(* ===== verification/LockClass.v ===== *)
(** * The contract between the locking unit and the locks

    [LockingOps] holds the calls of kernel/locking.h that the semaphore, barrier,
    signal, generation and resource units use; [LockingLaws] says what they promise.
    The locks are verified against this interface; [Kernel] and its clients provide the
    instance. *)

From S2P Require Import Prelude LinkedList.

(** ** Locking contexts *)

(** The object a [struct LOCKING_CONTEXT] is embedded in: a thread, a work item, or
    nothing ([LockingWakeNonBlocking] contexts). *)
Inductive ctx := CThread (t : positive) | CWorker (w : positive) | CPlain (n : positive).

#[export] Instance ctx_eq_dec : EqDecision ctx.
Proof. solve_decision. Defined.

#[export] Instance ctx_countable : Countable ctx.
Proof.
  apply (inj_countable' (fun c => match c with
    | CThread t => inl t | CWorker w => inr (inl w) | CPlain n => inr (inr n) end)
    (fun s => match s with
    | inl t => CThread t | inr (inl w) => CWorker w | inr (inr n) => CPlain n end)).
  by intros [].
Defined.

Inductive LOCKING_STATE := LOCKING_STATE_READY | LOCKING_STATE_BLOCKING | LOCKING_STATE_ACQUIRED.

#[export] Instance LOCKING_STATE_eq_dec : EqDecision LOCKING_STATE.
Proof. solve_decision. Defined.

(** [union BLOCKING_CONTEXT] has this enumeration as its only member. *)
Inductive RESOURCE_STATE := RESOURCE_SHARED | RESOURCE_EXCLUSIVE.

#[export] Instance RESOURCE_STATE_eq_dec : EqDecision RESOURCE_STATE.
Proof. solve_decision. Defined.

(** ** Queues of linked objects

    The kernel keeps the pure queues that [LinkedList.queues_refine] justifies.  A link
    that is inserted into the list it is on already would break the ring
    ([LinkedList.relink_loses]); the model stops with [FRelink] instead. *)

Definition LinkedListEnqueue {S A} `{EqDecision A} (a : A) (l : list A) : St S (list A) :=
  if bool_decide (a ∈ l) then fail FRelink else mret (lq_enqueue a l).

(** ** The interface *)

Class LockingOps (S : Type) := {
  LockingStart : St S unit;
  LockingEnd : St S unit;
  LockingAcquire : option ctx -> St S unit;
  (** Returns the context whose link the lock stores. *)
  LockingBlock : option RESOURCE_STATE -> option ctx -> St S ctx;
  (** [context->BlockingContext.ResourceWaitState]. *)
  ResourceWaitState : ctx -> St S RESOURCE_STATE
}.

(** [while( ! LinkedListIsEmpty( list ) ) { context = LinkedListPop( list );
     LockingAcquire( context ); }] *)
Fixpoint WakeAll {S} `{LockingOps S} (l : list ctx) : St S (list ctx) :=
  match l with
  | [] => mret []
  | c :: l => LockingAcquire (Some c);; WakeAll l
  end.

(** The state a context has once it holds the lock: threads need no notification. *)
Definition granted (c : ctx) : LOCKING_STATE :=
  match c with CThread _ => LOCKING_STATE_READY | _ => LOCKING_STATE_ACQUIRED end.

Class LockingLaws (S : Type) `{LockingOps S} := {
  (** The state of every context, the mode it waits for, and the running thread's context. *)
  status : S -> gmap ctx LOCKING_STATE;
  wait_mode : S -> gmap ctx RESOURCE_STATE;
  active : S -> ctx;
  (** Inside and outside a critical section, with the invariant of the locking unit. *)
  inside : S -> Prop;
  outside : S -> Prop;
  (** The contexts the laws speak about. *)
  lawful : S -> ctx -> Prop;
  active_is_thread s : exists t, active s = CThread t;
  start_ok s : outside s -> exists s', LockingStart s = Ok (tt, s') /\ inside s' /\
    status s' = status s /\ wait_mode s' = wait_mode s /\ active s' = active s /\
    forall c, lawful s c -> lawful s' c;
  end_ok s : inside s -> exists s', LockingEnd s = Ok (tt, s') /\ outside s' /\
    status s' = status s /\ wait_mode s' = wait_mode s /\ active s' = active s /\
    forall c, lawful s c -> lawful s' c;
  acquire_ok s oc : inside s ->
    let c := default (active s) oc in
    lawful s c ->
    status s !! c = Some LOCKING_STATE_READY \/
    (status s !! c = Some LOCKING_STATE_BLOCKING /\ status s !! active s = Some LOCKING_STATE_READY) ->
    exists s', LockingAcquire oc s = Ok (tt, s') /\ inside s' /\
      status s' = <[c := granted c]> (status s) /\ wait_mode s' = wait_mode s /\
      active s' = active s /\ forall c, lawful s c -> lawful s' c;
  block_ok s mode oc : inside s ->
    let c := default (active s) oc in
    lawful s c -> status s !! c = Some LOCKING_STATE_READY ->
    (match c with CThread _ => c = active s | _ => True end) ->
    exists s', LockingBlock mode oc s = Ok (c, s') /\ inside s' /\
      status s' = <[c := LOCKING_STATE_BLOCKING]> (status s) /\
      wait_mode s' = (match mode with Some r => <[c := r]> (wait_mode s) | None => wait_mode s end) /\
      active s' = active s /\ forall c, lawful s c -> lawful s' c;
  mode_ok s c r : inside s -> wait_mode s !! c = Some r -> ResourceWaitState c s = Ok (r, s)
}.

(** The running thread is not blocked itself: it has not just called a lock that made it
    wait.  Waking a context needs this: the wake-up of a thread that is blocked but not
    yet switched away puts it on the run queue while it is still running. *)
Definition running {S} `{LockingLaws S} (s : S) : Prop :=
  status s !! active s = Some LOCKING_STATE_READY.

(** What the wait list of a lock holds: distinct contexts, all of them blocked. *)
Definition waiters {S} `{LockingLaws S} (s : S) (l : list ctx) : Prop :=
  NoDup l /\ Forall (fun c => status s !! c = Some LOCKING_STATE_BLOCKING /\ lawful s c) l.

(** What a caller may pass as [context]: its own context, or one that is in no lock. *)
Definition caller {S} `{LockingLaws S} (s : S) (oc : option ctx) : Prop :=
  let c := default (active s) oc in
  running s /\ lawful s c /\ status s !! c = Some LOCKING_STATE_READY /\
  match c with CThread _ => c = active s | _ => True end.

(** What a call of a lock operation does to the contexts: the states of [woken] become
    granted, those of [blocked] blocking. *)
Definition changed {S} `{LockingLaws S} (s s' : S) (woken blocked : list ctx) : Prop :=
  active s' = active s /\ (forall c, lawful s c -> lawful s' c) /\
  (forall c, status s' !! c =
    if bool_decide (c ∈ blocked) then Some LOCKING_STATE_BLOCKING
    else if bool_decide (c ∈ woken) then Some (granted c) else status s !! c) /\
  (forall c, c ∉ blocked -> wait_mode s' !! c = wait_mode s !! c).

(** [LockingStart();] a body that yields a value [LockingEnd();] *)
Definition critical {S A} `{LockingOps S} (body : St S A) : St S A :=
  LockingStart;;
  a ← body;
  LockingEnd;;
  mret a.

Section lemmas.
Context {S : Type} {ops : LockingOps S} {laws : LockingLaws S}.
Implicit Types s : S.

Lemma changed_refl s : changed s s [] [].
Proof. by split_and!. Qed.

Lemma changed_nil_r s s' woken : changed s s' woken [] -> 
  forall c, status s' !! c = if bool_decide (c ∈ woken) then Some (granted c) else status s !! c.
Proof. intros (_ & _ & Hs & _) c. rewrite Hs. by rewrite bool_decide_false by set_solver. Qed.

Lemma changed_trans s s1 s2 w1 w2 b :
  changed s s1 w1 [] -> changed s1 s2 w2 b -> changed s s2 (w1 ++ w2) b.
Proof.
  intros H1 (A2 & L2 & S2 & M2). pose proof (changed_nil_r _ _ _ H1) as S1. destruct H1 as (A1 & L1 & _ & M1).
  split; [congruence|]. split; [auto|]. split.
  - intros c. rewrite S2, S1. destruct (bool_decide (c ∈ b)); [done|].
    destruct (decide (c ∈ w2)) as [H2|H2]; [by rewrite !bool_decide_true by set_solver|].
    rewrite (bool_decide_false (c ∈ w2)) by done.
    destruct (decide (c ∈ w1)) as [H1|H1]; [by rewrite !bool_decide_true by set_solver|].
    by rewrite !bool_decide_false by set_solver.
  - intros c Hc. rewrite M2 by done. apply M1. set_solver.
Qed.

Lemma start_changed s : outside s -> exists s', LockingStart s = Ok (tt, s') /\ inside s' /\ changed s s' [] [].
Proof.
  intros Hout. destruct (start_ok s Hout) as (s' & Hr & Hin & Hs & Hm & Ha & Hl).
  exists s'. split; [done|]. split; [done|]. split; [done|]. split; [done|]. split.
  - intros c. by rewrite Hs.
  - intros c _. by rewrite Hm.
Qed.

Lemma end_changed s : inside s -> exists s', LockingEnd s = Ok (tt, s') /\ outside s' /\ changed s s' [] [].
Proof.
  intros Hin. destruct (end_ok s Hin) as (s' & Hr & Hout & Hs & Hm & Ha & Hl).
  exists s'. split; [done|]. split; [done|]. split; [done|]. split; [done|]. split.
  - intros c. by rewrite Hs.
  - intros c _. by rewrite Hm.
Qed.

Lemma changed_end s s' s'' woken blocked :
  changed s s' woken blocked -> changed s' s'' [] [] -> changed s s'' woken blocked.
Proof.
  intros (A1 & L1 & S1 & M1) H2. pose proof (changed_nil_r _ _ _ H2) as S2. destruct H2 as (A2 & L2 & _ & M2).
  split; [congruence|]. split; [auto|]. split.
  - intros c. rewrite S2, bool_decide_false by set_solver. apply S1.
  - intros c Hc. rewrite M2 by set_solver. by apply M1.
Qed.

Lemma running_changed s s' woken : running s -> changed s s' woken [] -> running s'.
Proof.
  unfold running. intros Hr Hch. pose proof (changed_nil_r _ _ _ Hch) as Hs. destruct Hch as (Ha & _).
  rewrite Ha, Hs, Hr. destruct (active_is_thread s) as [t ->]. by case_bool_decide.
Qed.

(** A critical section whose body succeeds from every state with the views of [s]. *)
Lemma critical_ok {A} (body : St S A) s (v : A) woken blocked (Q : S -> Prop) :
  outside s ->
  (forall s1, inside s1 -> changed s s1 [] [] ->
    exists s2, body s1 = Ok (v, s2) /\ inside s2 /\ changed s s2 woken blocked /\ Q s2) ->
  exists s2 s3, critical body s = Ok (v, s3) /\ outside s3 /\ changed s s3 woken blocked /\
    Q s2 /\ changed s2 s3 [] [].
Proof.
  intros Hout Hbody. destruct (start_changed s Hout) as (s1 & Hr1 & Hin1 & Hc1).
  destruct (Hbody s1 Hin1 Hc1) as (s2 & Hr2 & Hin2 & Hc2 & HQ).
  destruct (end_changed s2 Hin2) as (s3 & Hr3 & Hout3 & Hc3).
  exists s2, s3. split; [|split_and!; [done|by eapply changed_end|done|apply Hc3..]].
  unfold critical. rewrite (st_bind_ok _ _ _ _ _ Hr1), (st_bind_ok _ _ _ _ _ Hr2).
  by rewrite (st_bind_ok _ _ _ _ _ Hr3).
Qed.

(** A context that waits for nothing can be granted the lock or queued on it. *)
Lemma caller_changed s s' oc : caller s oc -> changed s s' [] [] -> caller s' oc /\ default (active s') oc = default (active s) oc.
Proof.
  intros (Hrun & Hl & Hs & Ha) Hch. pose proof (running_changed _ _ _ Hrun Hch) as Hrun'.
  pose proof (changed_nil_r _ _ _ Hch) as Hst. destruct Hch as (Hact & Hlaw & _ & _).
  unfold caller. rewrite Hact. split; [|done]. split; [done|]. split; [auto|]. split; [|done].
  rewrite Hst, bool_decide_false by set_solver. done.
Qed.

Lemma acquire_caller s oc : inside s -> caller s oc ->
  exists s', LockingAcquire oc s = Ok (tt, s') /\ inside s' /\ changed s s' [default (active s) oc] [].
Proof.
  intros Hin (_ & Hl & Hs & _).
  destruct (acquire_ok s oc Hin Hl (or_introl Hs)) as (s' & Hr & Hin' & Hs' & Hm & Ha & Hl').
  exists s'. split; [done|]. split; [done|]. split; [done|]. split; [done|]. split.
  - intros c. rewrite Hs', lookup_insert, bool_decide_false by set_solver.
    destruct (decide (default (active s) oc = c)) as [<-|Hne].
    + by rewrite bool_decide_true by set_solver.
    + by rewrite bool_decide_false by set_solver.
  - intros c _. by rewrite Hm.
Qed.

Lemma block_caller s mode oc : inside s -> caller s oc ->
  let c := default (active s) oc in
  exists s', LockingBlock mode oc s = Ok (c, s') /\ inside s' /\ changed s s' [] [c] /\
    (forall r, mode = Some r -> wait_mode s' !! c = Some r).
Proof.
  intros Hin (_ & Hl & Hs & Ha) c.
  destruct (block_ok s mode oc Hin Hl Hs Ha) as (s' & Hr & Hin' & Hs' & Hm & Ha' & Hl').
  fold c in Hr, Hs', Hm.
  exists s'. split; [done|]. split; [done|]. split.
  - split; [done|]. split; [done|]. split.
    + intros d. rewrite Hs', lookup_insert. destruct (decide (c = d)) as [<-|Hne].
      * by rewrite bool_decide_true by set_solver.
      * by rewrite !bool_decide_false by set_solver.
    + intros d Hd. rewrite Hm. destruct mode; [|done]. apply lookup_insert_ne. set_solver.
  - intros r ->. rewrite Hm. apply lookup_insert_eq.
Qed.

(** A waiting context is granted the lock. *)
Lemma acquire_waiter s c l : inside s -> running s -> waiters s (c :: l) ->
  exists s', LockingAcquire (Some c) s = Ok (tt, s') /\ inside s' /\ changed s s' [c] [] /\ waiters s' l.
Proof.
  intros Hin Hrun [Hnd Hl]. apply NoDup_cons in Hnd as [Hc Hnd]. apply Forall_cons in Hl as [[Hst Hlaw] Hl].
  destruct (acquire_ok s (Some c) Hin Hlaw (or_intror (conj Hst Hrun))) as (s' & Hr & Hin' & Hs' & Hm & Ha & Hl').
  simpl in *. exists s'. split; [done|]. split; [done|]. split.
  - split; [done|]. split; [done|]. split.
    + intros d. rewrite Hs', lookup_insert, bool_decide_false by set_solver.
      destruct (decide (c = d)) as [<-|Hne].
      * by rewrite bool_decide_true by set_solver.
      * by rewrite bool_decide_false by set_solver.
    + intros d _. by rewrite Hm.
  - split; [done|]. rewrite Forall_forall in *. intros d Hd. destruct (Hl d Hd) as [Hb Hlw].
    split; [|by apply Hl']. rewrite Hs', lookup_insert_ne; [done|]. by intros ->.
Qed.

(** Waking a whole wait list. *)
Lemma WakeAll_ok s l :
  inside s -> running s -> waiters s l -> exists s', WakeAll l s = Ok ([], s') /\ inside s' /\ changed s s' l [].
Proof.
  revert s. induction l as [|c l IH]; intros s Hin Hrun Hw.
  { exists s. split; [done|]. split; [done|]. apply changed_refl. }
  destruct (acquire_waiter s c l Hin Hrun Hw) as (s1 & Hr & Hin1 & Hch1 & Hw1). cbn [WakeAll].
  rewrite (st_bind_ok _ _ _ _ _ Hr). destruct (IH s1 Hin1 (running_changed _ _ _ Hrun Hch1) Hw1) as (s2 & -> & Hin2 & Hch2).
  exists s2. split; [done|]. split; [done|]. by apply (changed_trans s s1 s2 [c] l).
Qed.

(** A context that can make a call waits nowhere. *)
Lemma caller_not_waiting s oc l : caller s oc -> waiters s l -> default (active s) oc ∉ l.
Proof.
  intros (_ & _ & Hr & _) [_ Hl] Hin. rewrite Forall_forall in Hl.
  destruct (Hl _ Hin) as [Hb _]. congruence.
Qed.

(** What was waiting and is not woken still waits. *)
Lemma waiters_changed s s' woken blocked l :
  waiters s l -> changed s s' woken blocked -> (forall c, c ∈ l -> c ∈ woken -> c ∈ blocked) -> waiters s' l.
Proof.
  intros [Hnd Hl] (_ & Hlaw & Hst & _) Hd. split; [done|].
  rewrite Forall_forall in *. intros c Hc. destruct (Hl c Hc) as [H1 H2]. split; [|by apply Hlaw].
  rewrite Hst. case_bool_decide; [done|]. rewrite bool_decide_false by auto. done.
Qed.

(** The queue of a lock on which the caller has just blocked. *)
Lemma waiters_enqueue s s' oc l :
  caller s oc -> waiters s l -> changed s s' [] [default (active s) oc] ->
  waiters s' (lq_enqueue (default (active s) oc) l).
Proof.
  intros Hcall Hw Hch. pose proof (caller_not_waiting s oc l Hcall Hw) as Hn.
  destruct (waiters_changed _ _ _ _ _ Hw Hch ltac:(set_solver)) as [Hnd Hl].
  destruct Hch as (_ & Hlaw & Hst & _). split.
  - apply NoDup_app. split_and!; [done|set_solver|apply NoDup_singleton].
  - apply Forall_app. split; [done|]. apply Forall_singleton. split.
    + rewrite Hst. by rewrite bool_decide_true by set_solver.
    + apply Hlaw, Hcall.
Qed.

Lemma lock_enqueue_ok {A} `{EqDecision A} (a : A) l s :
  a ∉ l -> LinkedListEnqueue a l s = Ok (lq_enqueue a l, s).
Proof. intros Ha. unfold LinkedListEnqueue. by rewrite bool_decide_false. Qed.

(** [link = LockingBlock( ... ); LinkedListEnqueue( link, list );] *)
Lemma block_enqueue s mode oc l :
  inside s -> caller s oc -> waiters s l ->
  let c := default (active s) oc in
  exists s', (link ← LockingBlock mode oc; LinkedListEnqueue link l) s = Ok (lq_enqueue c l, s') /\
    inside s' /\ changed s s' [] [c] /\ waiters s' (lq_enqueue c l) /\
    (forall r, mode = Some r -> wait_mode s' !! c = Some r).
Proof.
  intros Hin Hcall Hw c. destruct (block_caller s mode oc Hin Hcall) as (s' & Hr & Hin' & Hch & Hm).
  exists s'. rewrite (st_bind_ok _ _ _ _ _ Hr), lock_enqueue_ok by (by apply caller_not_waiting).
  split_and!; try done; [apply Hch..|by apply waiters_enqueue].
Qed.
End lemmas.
· · ·
--- Directions for this task ---
An exact copy of the lines above, from the one containing "that is inserted" down to the one containing "S (list ctx)" and including both, is the whole answer; retype it and nothing else.

--- Answer below ---
    that is inserted into the list it is on already would break the ring
    ([LinkedList.relink_loses]); the model stops with [FRelink] instead. *)

Definition LinkedListEnqueue {S A} `{EqDecision A} (a : A) (l : list A) : St S (list A) :=
  if bool_decide (a ∈ l) then fail FRelink else mret (lq_enqueue a l).

(** ** The interface *)

Class LockingOps (S : Type) := {
  LockingStart : St S unit;
  LockingEnd : St S unit;
  LockingAcquire : option ctx -> St S unit;
  (** Returns the context whose link the lock stores. *)
  LockingBlock : option RESOURCE_STATE -> option ctx -> St S ctx;
  (** [context->BlockingContext.ResourceWaitState]. *)
  ResourceWaitState : ctx -> St S RESOURCE_STATE
}.

(** [while( ! LinkedListIsEmpty( list ) ) { context = LinkedListPop( list );
     LockingAcquire( context ); }] *)
Fixpoint WakeAll {S} `{LockingOps S} (l : list ctx) : St S (list ctx) :=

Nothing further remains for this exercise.